Search the data below for the string "negative". Extract every line that contains it.

§ **Dataset entries**:

- - - - -

Lemma archimedes (x d : num) :
  0 < d -> exists n : nat, x <= of_Z (Z.of_nat n) * d.
Proof.
  intros Hd.
  set (c := Qceiling (this x / this d)).
  assert (Hc : (this x <= inject_Z c * this d)%Q).
  { assert (Hd0 : (0 < this d)%Q) by exact Hd.
    rewrite <- (Qmult_div_r (this x) (this d)) at 1 by lra.
    rewrite (Qmult_comm (this d)).
    apply Qmult_le_compat_r; [apply Qle_ceiling | lra]. }
  exists (Z.to_nat c). destruct (Z.le_gt_cases 0 c) as [Hpos | Hneg].
  - rewrite Z2Nat.id by exact Hpos. qc.
  - replace (Z.to_nat c) with 0%nat by lia. rewrite of_Z_zero.
    assert (Hle : (inject_Z c <= 0)%Q).
    { change 0%Q with (inject_Z 0). rewrite <- Zle_Qle. lia. }
    assert (Hd' : (0 < this d)%Q) by exact Hd.
    assert (Hprod : (inject_Z c * this d <= 0)%Q) by nra.
    qc.
Qed.

Lemma of_Z_succ (n : nat) : of_Z (Z.of_nat (Datatypes.S n)) = of_Z (Z.of_nat n) + 1.
Proof.
  apply Qc_is_canon. unfold of_Z, Qcplus, Q2Qc; cbn [this].
  rewrite !Qred_correct, Nat2Z.inj_succ. unfold Z.succ. rewrite inject_Z_plus.
  reflexivity.
Qed.

(** One [applyFriction] step on an axis whose friction delta is not
    negative. *)
Lemma friction_axis_cases (f tick v : num) :
  0 <= f * tick ->
  (- (f * tick) <= v -> v <= f * tick -> friction_axis f tick v = 0) /\
  (f * tick < v -> friction_axis f tick v = v - f * tick) /\
  (v < - (f * tick) -> friction_axis f tick v = v + f * tick).
Proof.
  intros Hd. unfold friction_axis. set (d := f * tick) in *. clearbody d.
  repeat split; intros; cases; try reflexivity; exfalso; qc.
Qed.

(** Without friction the step leaves the velocity as it is. *)
Lemma friction_axis_none (tick v : num) : friction_axis 0 tick v = v.
Proof.
  unfold friction_axis. cases; try qc.
  all: exfalso; qc.
Qed.

(** A step whose friction delta is not negative, under a cap that is not
    negative, keeps the velocity on its side of zero and no further from
    it. *)
Lemma axis_step_contracts (f m tick v : num) :
  0 <= f * tick -> 0 <= m ->
  (0 <= v -> 0 <= axis_step f m tick v /\ axis_step f m tick v <= v) /\
  (v <= 0 -> v <= axis_step f m tick v /\ axis_step f m tick v <= 0).
Proof.
  intros Hd Hm. unfold axis_step, friction_axis, clamp.
  set (delta := f * tick) in *. clearbody delta.
  split; intros Hv; split; cases; qc.
Qed.

(** A step whose friction delta reaches the magnitude of the velocity ends
    at exactly 0. *)
Lemma axis_step_rest (f m tick v : num) :
  0 <= f * tick -> - (f * tick) <= v -> v <= f * tick -> axis_step f m tick v = 0.
Proof.
  intros Hd Hlo Hhi. unfold axis_step.
  destruct (friction_axis_cases f tick v Hd) as (Hz & _).
  rewrite (Hz Hlo Hhi). rewrite decide_False; [reflexivity | intros Hne; apply Hne; reflexivity].
Qed.

Lemma axis_step_bounds (f m tick d v : num) :
  0 < d -> d <= f * tick -> 0 <= m ->
  (0 <= v -> 0 <= axis_step f m tick v /\ axis_step f m tick v <= num_max 0 (v - d)) /\
  (v <= 0 -> num_min 0 (v + d) <= axis_step f m tick v /\ axis_step f m tick v <= 0).
Proof.
  intros Hd Hle Hm. unfold axis_step, friction_axis, clamp, num_max, num_min.
  set (delta := f * tick) in *. clearbody delta.
  split; intros Hv; split; cases; qc.
Qed.

Lemma axis_steps_snoc (f m : num) (ticks : list num) (tick v : num) :
  axis_steps f m (ticks ++ [tick]) v = axis_step f m tick (axis_steps f m ticks v).
Proof. unfold axis_steps. rewrite fold_left_app. reflexivity. Qed.

Lemma axis_steps_contract (f m : num) (ticks : list num) (v : num) :
  Forall (fun tick => 0 <= f * tick) ticks -> 0 <= m ->
  (0 <= v -> 0 <= axis_steps f m ticks v /\ axis_steps f m ticks v <= v) /\
  (v <= 0 -> v <= axis_steps f m ticks v /\ axis_steps f m ticks v <= 0).
Proof.
  intros Hticks Hm. induction ticks as [| tick ticks IH] using rev_ind.
  - cbn. split; intros Hv; split; qc.
  - apply Forall_app in Hticks as [Hinit Hlast].
    rewrite Forall_singleton in Hlast.
    specialize (IH Hinit). rewrite axis_steps_snoc.
    set (w := axis_steps f m ticks v) in *. clearbody w.
    pose proof (axis_step_contracts f m tick w Hlast Hm) as [Hp Hn].
    set (w' := axis_step f m tick w) in *. clearbody w'.
    destruct IH as [IHp IHn]. split; intros Hv.
    + destruct (IHp Hv) as [H0 H1]. destruct (Hp H0) as [H2 H3]. split; qc.
    + destruct (IHn Hv) as [H0 H1]. destruct (Hn H1) as [H2 H3]. split; qc.
Qed.

Lemma first_ticks_succ (tk : nat -> num) (n : nat) :
  first_ticks tk (Datatypes.S n) = first_ticks tk n ++ [tk n].
Proof. unfold first_ticks. rewrite seq_S, map_app. reflexivity. Qed.

(** After [n] steps the velocity has come at least [n * d] closer to zero,
    from the side it started on. *)
Lemma axis_steps_bounds (f m d : num) (tk : nat -> num) (v : num) :
  0 < d -> (forall i, d <= f * tk i) -> 0 <= m ->
  forall n,
    let w := axis_steps f m (first_ticks tk n) v in
    (0 <= v -> 0 <= w /\ w <= num_max 0 (v - of_Z (Z.of_nat n) * d)) /\
    (v <= 0 -> num_min 0 (v + of_Z (Z.of_nat n) * d) <= w /\ w <= 0).
Proof.
  intros Hd Hle Hm n. induction n as [| n IH]; cbn zeta in *.
  - cbn. rewrite of_Z_zero. unfold num_max, num_min.
    split; intros; split; cases; qc.
  - rewrite first_ticks_succ, axis_steps_snoc, of_Z_succ.
    set (w := axis_steps f m (first_ticks tk n) v) in *. clearbody w.
    set (k := of_Z (Z.of_nat n)) in *. clearbody k.
    pose proof (axis_step_bounds f m (tk n) d w Hd (Hle n) Hm) as [Hp Hn].
    destruct IH as [IHp IHn].
    set (kd := k * d) in *.
    assert (Hk : (k + 1) * d = kd + d) by (unfold kd; ring).
    rewrite Hk. clearbody kd. clear Hk.
    revert Hp Hn IHp IHn. set (w' := axis_step f m (tk n) w). clearbody w'.
    unfold num_max, num_min. intros Hp Hn IHp IHn.
    split; intros Hv.
    + destruct (IHp Hv) as [H0 H1]. destruct (Hp H0) as [H2 H3].
      split; [exact H2 |]. revert H1 H3. cases; intros; qc.
    + destruct (IHn Hv) as [H0 H1]. destruct (Hn H1) as [H2 H3].
      split; [| exact H3]. revert H0 H2. cases; intros; qc.
Qed.

Lemma axis_steps_converge (f m d : num) (tk : nat -> num) (v : num) :
  0 < d -> (forall i, d <= f * tk i) -> 0 <= m ->
  exists N : nat, forall n, (N <= n)%nat -> axis_steps f m (first_ticks tk n) v = 0.
Proof.
  intros Hd Hle Hm.
  destruct (archimedes (num_max v (- v)) d Hd) as [N HN].
  exists N. intros n Hn.
  pose proof (axis_steps_bounds f m d tk v Hd Hle Hm n) as [Hp Hneg]. cbn zeta in *.
  assert (Hmono : of_Z (Z.of_nat N) * d <= of_Z (Z.of_nat n) * d).
  { apply Qcmult_le_compat_r; [| apply Qclt_le_weak; exact Hd].
    unfold of_Z, Qcle, Q2Qc; cbn [this]. rewrite !Qred_correct, <- Zle_Qle. lia. }
  set (kn := of_Z (Z.of_nat n) * d) in *. clearbody kn.
  set (kN := of_Z (Z.of_nat N) * d) in *. clearbody kN.
  set (w := axis_steps f m (first_ticks tk n) v) in *. clearbody w.
  revert HN Hp Hneg. unfold num_max, num_min. cases; intros HN Hp Hneg.
  all: destruct (Qclt_le_dec v 0) as [Hv | Hv];
    [ assert (Hv' : v <= 0) by (apply Qclt_le_weak; exact Hv);
      destruct (Hneg Hv') as [? ?]; qc
    | destruct (Hp Hv) as [? ?]; qc ].
Qed.

(** Closed comparisons between numerals. *)
Ltac numeral :=
  first [ vm_compute; reflexivity
        | vm_compute; discriminate
        | apply Qc_is_canon; vm_compute; reflexivity
        | let H := fresh in intro H; apply Qc_eq_Qeq in H; vm_compute in H; discriminate
        | let H := fresh in intro H; vm_compute in H; first [discriminate | apply H; reflexivity] ].

Section BodyFriction.
Context {S : Type} `{Body.Shapes S}.
Import Body.

Lemma applyFriction_axes (tick : num) (b : Body S) (v : Vector2d) :
  applyFriction tick b v =
  vec2 (friction_axis (vx (friction b)) tick (vx v))
       (friction_axis (vy (friction b)) tick (vy v)).
Proof. reflexivity. Qed.

Lemma computeVelocity_phases (tick : num) (b : Body S) :
  computeVelocity tick b = cap_x (cap_y (friction_phase tick (gravity_phase tick b))).
Proof. reflexivity. Qed.

Lemma gravity_phase_settings (tick : num) (b : Body S) :
  same_settings b (gravity_phase tick b).
Proof. unfold gravity_phase, same_settings. destruct (decide _); cbn; auto. Qed.

Lemma friction_phase_settings (tick : num) (b : Body S) :
  same_settings b (friction_phase tick b).
Proof. unfold friction_phase, same_settings. destruct (decide _); cbn; auto. Qed.

Lemma cap_y_settings (b : Body S) : same_settings b (cap_y b).
Proof. unfold cap_y, same_settings. destruct (decide _); cbn; auto. Qed.

Lemma cap_x_settings (b : Body S) : same_settings b (cap_x b).
Proof. unfold cap_x, same_settings. destruct (decide _); cbn; auto. Qed.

- - - - -

§ **WORKED SOLUTION**:
    negative. *)
(** A step whose friction delta is not negative, under a cap that is not
    negative, keeps the velocity on its side of zero and no further from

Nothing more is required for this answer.